Process Failure: A Grantmaker Bankrolls Fixes to the "Broken College Career Pipeline"

On paper, the process sounds simple enough. Student graduates high school. Student applies to college. Student goes to college, graduates, and gets a job.

Reality, however, is a bit messier. Consider the following statistic. According to the Census Bureau, only 32.5 percent of the population 25 and older has a bachelor’s degree or more. (That figure struck me as way too low, so I did some additional digging, and as it turns out, it's actually more or less accurate.) But it gets worse. For African Americans, the figure stands 22.5 percent. 

The United Negro College Fund (UNCF) calls this process failure the "broken college-career pipeline" and its Career Pathways Initiative hopes to fix it. And thanks to a supporting $6 million grant from the Lilly Endowment, three traditionally African American colleges in South Carolina—Claflin University, Benedict College, and Voorhees College—now have the funds to put the initiative into practice.

"The three institutions submitted strong proposals for this highly competitive initiative, proposals that reflect a commitment to strengthening student supports, including career advising and mentoring, enhancing curricula and championing integrated co-curricular engagement," said Edwards Smith-Lewis, of UNCF's Career Pathways Initiative.
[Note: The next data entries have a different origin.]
(** ** The last item of the sorted list is a greatest one *)

Lemma py_last_in : forall (A : Type) (l : list A) x, py_last l = Some x -> In x l.
Proof.
  induction l as [|a l IH]; simpl; intros x H; [discriminate|].
  destruct l as [|b l]; [injection H as <-; auto|]. right. now apply IH.
Qed.

Lemma insert_sorted_in :
  forall v w l, In w (insert_sorted v l) <-> w = v \/ In w l.
Proof.
  induction l as [|u l IH]; simpl; [intuition congruence|].
  destruct (py_tuple_lt v u); simpl; [intuition congruence|].
  rewrite IH. intuition congruence.
Qed.

Lemma py_sort_in : forall w l, In w (py_sort l) <-> In w l.
Proof.
  induction l as [|v l IH]; simpl; [tauto|].
  rewrite insert_sorted_in, IH. intuition congruence.
Qed.

Lemma py_tuple_lt_le : forall a b, py_tuple_lt a b = true -> tuple_le a b.
Proof.
  intros a b H. unfold tuple_le.
  destruct (py_tuple_le_total a b) as [Hab|Hba]; [exact Hab|].
  rewrite py_tuple_le_not_lt, H in Hba. discriminate.
Qed.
The UNCF Career Pathways Initiative is a seven-year, grant-funded pilot program designed to enhance selected institutions’ capacity to help their students find meaningful employment in their desired career fields.
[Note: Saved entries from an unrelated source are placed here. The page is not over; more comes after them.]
Lemma field_passes_iff (value : option string) :
  field_passes value = true
  ↔ ∃ text, value = Some text ∧ forall_chars isspace text = false.
Proof.
  unfold field_passes. destruct value as [text|]; [|naive_solver].
  destruct (forall_chars isspace text) eqn:Hblank.
  - rewrite (bool_decide_true (strip text = "")) by (by apply strip_blank).
    rewrite orb_true_r. naive_solver.
  - assert (strip text ≠ "") as Hstrip.
    { intros H%strip_blank. congruence. }
    assert (text ≠ "") as Htext by (by intros ->).
    rewrite !bool_decide_false by done. simpl. split; [|done]. intros _. by exists text.
Qed.

Lemma validate_extracted_data_spec (data : Storage.ExtractedContent) :
  validate_extracted_data data = true
  ↔ ∃ title content,
      Storage.title data = Some title
      ∧ Storage.content data = Some content
      ∧ forall_chars isspace title = false
      ∧ forall_chars isspace content = false.
Proof.
  unfold validate_extracted_data. simpl. rewrite andb_true_r, andb_true_iff.
  rewrite !field_passes_iff. naive_solver.
Qed.

(** X20. [validate_extracted_data] accepts exactly the data that have a
    title and a content which each hold a character that is not white
    space; the description and the metadata play no part. *)
Theorem validate_extracted_data_iff_title_and_content_not_blank
    (data : Storage.ExtractedContent) :
  validate_extracted_data data = true
  ↔ ∃ title content,
      Storage.title data = Some title
      ∧ Storage.content data = Some content
      ∧ forall_chars isspace title = false
      ∧ forall_chars isspace content = false.
Proof. apply validate_extracted_data_spec. Qed.

(** *** Words *)

Lemma words_from_spec (s word : string) :
  forall_chars (λ c, negb (isspace c)) word = true →
  Forall (λ w, w ≠ "" ∧ forall_chars (λ c, negb (isspace c)) w = true) (words_from word s)
  ∧ Loader.concat_texts (words_from word s)
    = word +:+ filter_chars (λ c, negb (isspace c)) s
  ∧ (words_from word s = [] ↔ word = "" ∧ forall_chars isspace s = true).
Proof.
  revert word. induction s as [|c s IH]; intros word Hword.
  - simpl. destruct (decide (word = "")) as [->|Hne].
    + by split_and!.
    + split_and!.
      * by repeat constructor.
      * simpl. by rewrite !StrFacts.app_nil_r.
      * naive_solver.
  - cbn [words_from filter_chars forall_chars]. destruct (isspace c) eqn:Hc; cbn [negb andb].
    + destruct (IH "" eq_refl) as (Hall & Hcat & Hnil).
      destruct (decide (word = "")) as [->|Hne]; [done|].
      split_and!.
      * by constructor.
      * cbn [Loader.concat_texts foldr]. fold (Loader.concat_texts (words_from "" s)).
        by rewrite Hcat.
      * naive_solver.
    + destruct (IH (word +:+ String c "")) as (Hall & Hcat & Hnil).
      { rewrite forall_chars_app, Hword. simpl. by rewrite Hc. }
      split_and!; [done| |].
      * rewrite Hcat, StrFacts.app_assoc. done.
      * rewrite Hnil. split; [|naive_solver]. intros [Hw _]. by destruct word.
Qed.

(** X21. [s.split()]: every word it returns is non-empty and free of white
    space; the words, in their order, hold exactly the characters of the
    text that are not white space; and there is no word exactly when the
    text is blank. *)
Theorem split_whitespace_gives_the_words (s : string) :
  Forall (λ w, w ≠ "" ∧ forall_chars (λ c, negb (isspace c)) w = true) (split_whitespace s)
  ∧ Loader.concat_texts (split_whitespace s) = filter_chars (λ c, negb (isspace c)) s
  ∧ (split_whitespace s = [] ↔ forall_chars isspace s = true).
Proof.
  destruct (words_from_spec s "" eq_refl) as (Hall & Hcat & Hnil).
  split_and!; [done|done|]. unfold split_whitespace. rewrite Hnil. naive_solver.
Qed.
As previously noted in our look at the Lilly Endowment's work in the higher ed space, the grantmaker gave the initiative a $50 million infusion in 2015, matching the record for the largest UNCF grant ever awarded. Lilly's all in.

And why, exactly, is Lilly all in? Simple. Lilly believes that the initiative will send more African Americans to college and graduate on a pathway to meaningful employment. Lilly wants, well, solutions. And so the initiative is uniquely attuned to modern philanthropy's ever-growing love affair with performance metrics.
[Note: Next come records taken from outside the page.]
(** * Augmented Random Search (python/ray/rllib/ars/ars.py)

    A shallow embedding of the ARS trainer: the shared noise table, the
    rollout worker and the coordinator's aggregation step, followed by the
    properties of the specification that concern them.

    Conventions of the embedding.
    - Python integers are [Z].
    - numpy [float64] scalars are the carrier [A] of a [Numeric] structure.
      Theorems stated for every carrier hold of float64 as the code has it.
      Two carriers are provided: IEEE binary64 ([PrimFloat.float]), on which
      the code is evaluated where rounding or a non-finite value matters,
      and exact rationals ([Qc]), for the few statements that are about sums
      and ranks up to rounding and say so.
    - arrays are lists; a two-column reward array is a list of pairs.
    - a method that mutates [self] and may raise is a function
      [S -> S * res X]: the state reached when the exception is raised is
      kept, as it is in Python. *)

From Stdlib Require Import ZArith QArith Qcanon Qround List Bool Lia.
From Stdlib Require Import Floats.PrimFloat Floats.FloatOps Floats.SpecFloat.
From Stdlib Require Import Numbers.Cyclic.Int63.Uint63.
Import ListNotations.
The initiative will work to "improve career outcomes for graduates within one year of their graduation" as defined by "improving measures of student success such as retention, persistence, and graduation rates" and "improving graduates’ career placement rates, including postgraduate, and career outcomes.

"This investment, overall...helps to make the story of the 21st-century workforce more diverse and more inclusive," Claflin President Henry N. Tisdale said. "That’s something that we don’t want to miss."